Mes tentatives pour convaincre la conservatrice de ce musée de présenter notre spectacle en présence des oeuvres d’Unica Zürn ont été infructueuses voire annonciatrices de difficultés que j’allais rencontrer. Je n’ai pas très envie de m’étendre là-dessus. Elle ne retint pas notre proposition et décida de faire lire des extraits de L’Homme-Jasmin par deux hommes devant une table recouverte d’une nappe blanche. Ainsi donc Unica Zürn était présentée comme une pauvre folle dont la voix ne pouvait être portée que par des hommes, représentant les instances psychiatriques. La fraternité, l’empathie qui me relie à cette femme, au travers de son écriture, me donne horreur de ces visions réductrices et méprisantes.
Peu importe. Les colloques donnés à l’occasion de cette exposition m’ont permis de donner mon avis sur la dimension bien plus universelle de cette artiste. C’était une des premières fois que j’osais prendre la parole en public. J’ai ainsi pu rencontrer plusieurs aficionados de ses oeuvres et spécialistes au regard plus large et généreux[2].
Je reviendrais sur ces rencontres.


J’étais mi-septembre 2006 à Lisbonne pour jouer Le Marin de Pessoa mis en scène par Alain Ollivier avec Anne Alvaro.
À la fin d’une promenade, nous étions elle et moi assises sur un banc, sur une place, dans la douceur d’une journée d’été indien; avec une certaine gravité mêlée de timidité, je lui ai parlé de mon projet autour de L’Homme-Jasmin (je lui avais déjà offert le livre) et lui ai proposé de se joindre à nous.
Sa réponse était sans réserve : Oui.
J’en étais très heureuse, parce que nous venions de vivre des moments de travail rares, de ceux où on ne se pose pas de question de légitimité ou de justesse, de ceux où les coeurs et les âmes se déploient à la manière d’une fleur au printemps. Nous aimions travailler ensemble et nous nous comprenions. J’avais besoin de l’actrice qu’elle est et de ce qu’elle insuffle. Et c’était la promesse d’une belle rencontre pour elle avec ce texte, ça je le savais et la suite a dit le reste.


J’ai ensuite vu Ariane Gardel le 2 octobre 2006 au café MK2 quai de Seine et l’ai invitée à se joindre à notre groupe. Ariane ne jouait plus que très occasionnellement, son activité principale étant l’écriture, écriture de romans autobiographiques. Et j’avais envie d’interroger ça avec elle, ce rapport à l’écrit comme axe de vie qui est très présent dans L’Homme-Jasmin.
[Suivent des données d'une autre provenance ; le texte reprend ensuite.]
(** X17: if every descriptor attached to a function is a descriptor of
    that function, the same holds after any run of registrations: what
    [handler_from_callable f] finds was built for [f]. *)
Theorem register_all_attached_descriptor_is_own rs w w' :
  (∀ f h, vars w f !! SYM = Some (AttrHandler h) →
          ∃ H, handlers w !! h = Some H ∧ fn_id (fn H) = fn_id f) →
  register_all SYM pydantic_deserialize pydantic_serialize rs w = Some w' →
  ∀ f h, vars w' f !! SYM = Some (AttrHandler h) →
         ∃ H, handlers w' !! h = Some H ∧ fn_id (fn H) = fn_id f.
Proof.
  revert w. induction rs as [|r rs IH]; intros w Hw Hrun; simpl in Hrun.
  - injection Hrun as <-. exact Hw.
  - destruct (register SYM pydantic_deserialize pydantic_serialize r w)
      as [[o w1]|] eqn:E; [|discriminate].
    apply (IH w1); [|exact Hrun]. clear IH Hrun.
    intros f h Hf. destruct o as [h0|e].
    + destruct (decide (fn_id (reg_wrapped r) = fn_id f)) as [Eq|Hne].
      * pose proof (make_handler_attached _ _ _ _ _ _ _ _ _ _ _ _ E) as Ha.
        rewrite handler_from_callable_run in Ha.
        assert (vars w1 f = vars w1 (reg_wrapped r)) as Hv
          by (unfold vars; by rewrite Eq).
        rewrite Hv in Hf. rewrite Hf in Ha. injection Ha as ->.
        apply inv in E as (io & p & _ & _ & _ & _ & ->).
        eexists. split; [apply lookup_insert_eq|]. exact Eq.
      * rewrite (make_handler_vars_other _ _ _ _ _ _ _ _ _ _ _ _ _ E Hne) in Hf.
        destruct (Hw f h Hf) as (H & HH & Hfn). exists H. split; [|done].
        eapply make_handler_handlers_kept; [exact E | exact HH].
    + apply make_handler_raise_inv in E as ->. exact (Hw f h Hf).
Qed.

End MoreRegistration.

Section MoreInvocation.
Variables (w : World) (handler : ref) (h : Handler) (io : HandlerIO).
Hypothesis Hhandler : handlers w !! handler = Some h.
Hypothesis Hio : handler_ios w !! handler_io h = Some io.

(** X9: an exception of the output serde comes out of [invoke_handler]
    as it is (it is not turned into a [TerminalError]), after the user
    function has been called, for handlers with and without payload. *)
Theorem invoke_handler_serialize_error ctx in_buffer :
  (∀ v r e, arity h = 2 →
     deserialize (input_serde io) in_buffer = Return v →
     fn_call (fn h) [ctx; v] = Return r →
     serialize (output_serde io) r = Raise e →
     invoke_handler w handler ctx in_buffer =
       Some (Raise e,
             [CallDeserialize in_buffer; CallFn [ctx; v]; CallSerialize r]))
  ∧ (∀ r e, arity h ≠ 2 →
       fn_call (fn h) [ctx] = Return r →
       serialize (output_serde io) r = Raise e →
       invoke_handler w handler ctx in_buffer =
         Some (Raise e, [CallFn [ctx]; CallSerialize r])).
Proof.
  split.
  - intros v r e Ha Hv Hr He.
    by rewrite (invoke_handler_with_payload w handler h io), Hv, Hr, He.
  - intros r e Ha Hr He.
    by rewrite (invoke_handler_without_payload w handler h io), Hr, He.
Qed.

End MoreInvocation.

(** X11: an invocation makes at most three calls, in one of five
    shapes: [deserialize] comes first if at all, the user function is
    called at most once, the output serde only after the function, and
    an invocation whose trace does not end in [serialize] has raised. *)
Theorem invoke_handler_call_discipline w handler ctx in_buffer r t :
  invoke_handler w handler ctx in_buffer = Some (r, t) →
  (∃ e, r = Raise e ∧ t = [CallDeserialize in_buffer])
  ∨ (∃ v e, r = Raise e ∧ t = [CallDeserialize in_buffer; CallFn [ctx; v]])
  ∨ (∃ v o, t = [CallDeserialize in_buffer; CallFn [ctx; v]; CallSerialize o])
  ∨ (∃ e, r = Raise e ∧ t = [CallFn [ctx]])
  ∨ (∃ o, t = [CallFn [ctx]; CallSerialize o]).
Proof.
  intros H.
  destruct (handlers w !! handler) as [h|] eqn:Hh;
    [|unfold invoke_handler in H; by rewrite Hh in H].
  destruct (handler_ios w !! handler_io h) as [io|] eqn:Hi.
  2:{ unfold invoke_handler in H. rewrite Hh in H. cbn in H.
      by rewrite Hi in H. }
  destruct (decide (arity h = 2)) as [Ha|Ha].
  - rewrite (invoke_handler_with_payload w handler h io Hh Hi ctx in_buffer Ha) in H.
    destruct (deserialize (input_serde io) in_buffer) as [v|e].
    + destruct (fn_call (fn h) [ctx; v]) as [o|e];
        injection H as <- <-; eauto 10.
    + injection H as <- <-. eauto.
  - rewrite (invoke_handler_without_payload w handler h io Hh Hi ctx in_buffer Ha) in H.
    destruct (fn_call (fn h) [ctx]) as [o|e];
      injection H as <- <-; eauto 10.
Qed.


Import Examples MoreExamples.

(** A function without a name, registered without one. *)
Lemma make_handler_raises_only_value_errors_witness :
  world0 = world0 ∧
  (ValueError "Handler name must be provided"
     = ValueError "Handler name must be provided" ∨
   ValueError "Handler name must be provided"
     = ValueError "Handler must have at least one parameter").
Proof.
  apply (make_handler_raises_only_value_errors symbol model_validate_json
           model_dump_json greeter 1%positive None None nameless sig_ctx_only
           world0).
  reflexivity.
Defined.

(** [ping] with a signature that declares nothing. *)
Lemma make_handler_succeeds_iff_witness :
  (∃ h w', make greeter 1%positive None None ping sig_none world0
             = Some (Return h, w'))
  ↔ (no_name None = false ∨ fn_name ping ≠ EmptyString)
    ∧ parameters sig_none ≠ [].
Proof.
  apply (make_handler_succeeds_iff symbol model_validate_json model_dump_json
           greeter 1%positive None None ping sig_none world0 default_io).
  reflexivity.
Defined.
(** * LowCard game engine: a shallow embedding of [src/services/lowcardService.js]

    The engine keeps its volatile state in a keyed store (Redis) and the
    authoritative balances in a relational table ([users.credits]).  Both are
    modelled as finite maps; every entry point of the service becomes a
    function from a [World] to a reply and a new [World].

    Conventions of the embedding:
    - JavaScript numbers that hold coins, identifiers and epoch milliseconds
      are integers ([Z]); the service never produces a fraction except inside
      [Math.floor], which is integer division here.
    - a value stored under a key is kept typed ([RedisVal]) instead of as its
      JSON text: [JSON.parse (JSON.stringify g)] is [g] for every snapshot the
      service writes.
    - [Date.now ()], [Math.random ()] and [crypto.randomBytes] are inputs of
      the functions that call them.
    - time-to-live expiry of a key is a step of the environment ([expire]).
    - the tables the service only appends to ([credit_logs], [game_history],
      [lowcard_games], [lowcard_history]) and the log output are not part of
      the world; of the durable store the world keeps [users.credits],
      [rooms.name] and the active [merchant_tags].
    - a failing call of the infrastructure appears only where the service
      itself distinguishes it (the guarded steps of [startGame]). *)

From Stdlib Require Import ZArith String Ascii List Lia.
From stdpp Require Import base option list gmap strings pretty.

Local Open Scope string_scope.
Local Open Scope Z_scope.

(** ** Constants *)

Definition JOIN_TIMEOUT : Z := 30000.
Definition DRAW_TIMEOUT : Z := 20000.
Definition COUNTDOWN_DELAY : Z := 3000.
Definition MIN_ENTRY : Z := 1.
Definition MAX_ENTRY : Z := 999999999.
Definition MIN_ENTRY_BIG_GAME : Z := 50.
Definition STALE_GAME_TIMEOUT : Z := 120000.
Definition HOUSE_FEE_PERCENT : Z := 10.

(** ** Cards and the deck *)

Inductive Suit := h | d | c | s.

Definition suitCode (x : Suit) : string :=
  match x with h => "h" | d => "d" | c => "c" | s => "s" end.
Lemma extensionInsightId_drops_last_segment_witness :
  extensionInsightId "searchInsights.insight.teamSize.insightsPage"
  = "searchInsights.insight.teamSize"%string ∧
  extensionInsightId "insightsPage" = EmptyString.
Proof.
  apply (extensionInsightId_drops_last_segment
           "searchInsights.insight.teamSize" "insightsPage").
  vm_compute. intuition discriminate.
Defined.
Voilà nous étions quatre A.A, A.G, A de Q et moi.


J’avais vu à plusieurs reprises Ulla Baugué jouer ; sa présence me bouleversait autant qu’elle m’impressionnait. Elle est allemande et vit en France : c’est une dimension importante. Elle a –à peu prés- l’âge qu’aurait Unica si elle était encore parmi nous. Ce mois-ci elle va souffler ses 85 bougies.
A de Q venait de travailler avec elle sur Médée.
Nous l’avons appelée et nous sommes allées la voir le 14 Février 2007 dans sa maison aux abords de la forêt, près du Mans ; nous lui avons parlé du texte et lui avons laissé le livre. Sa réponse n’a pas trop tardé, elle était un peu inquiétante : ce n’est pas ma tasse de thé mais par amitié pour vous, je veux bien le faire. Je me demandais pour ma part comment j’allais être à la hauteur de cette amitié dont elle proclamait la naissance !


Dernièrement, Marilu Bisciglia nous a rejoint quand A de Q ne fut plus disponible pour la suite. Son talent, son écoute et ses affinités avec ce texte lui ont permis de prendre un train en marche depuis un moment déjà et ce, avec une éblouissante évidence.

Notes

[1] Actrice, assistante metteur en scène, et germaniste, a dû quitter le projet pour un de Jean-François Sivadier.

[2] Sepp Heikisch Picard, Frédérique Duplaix, Jean-François Rabain, Claude Roffat, Ruth Henry entre autres.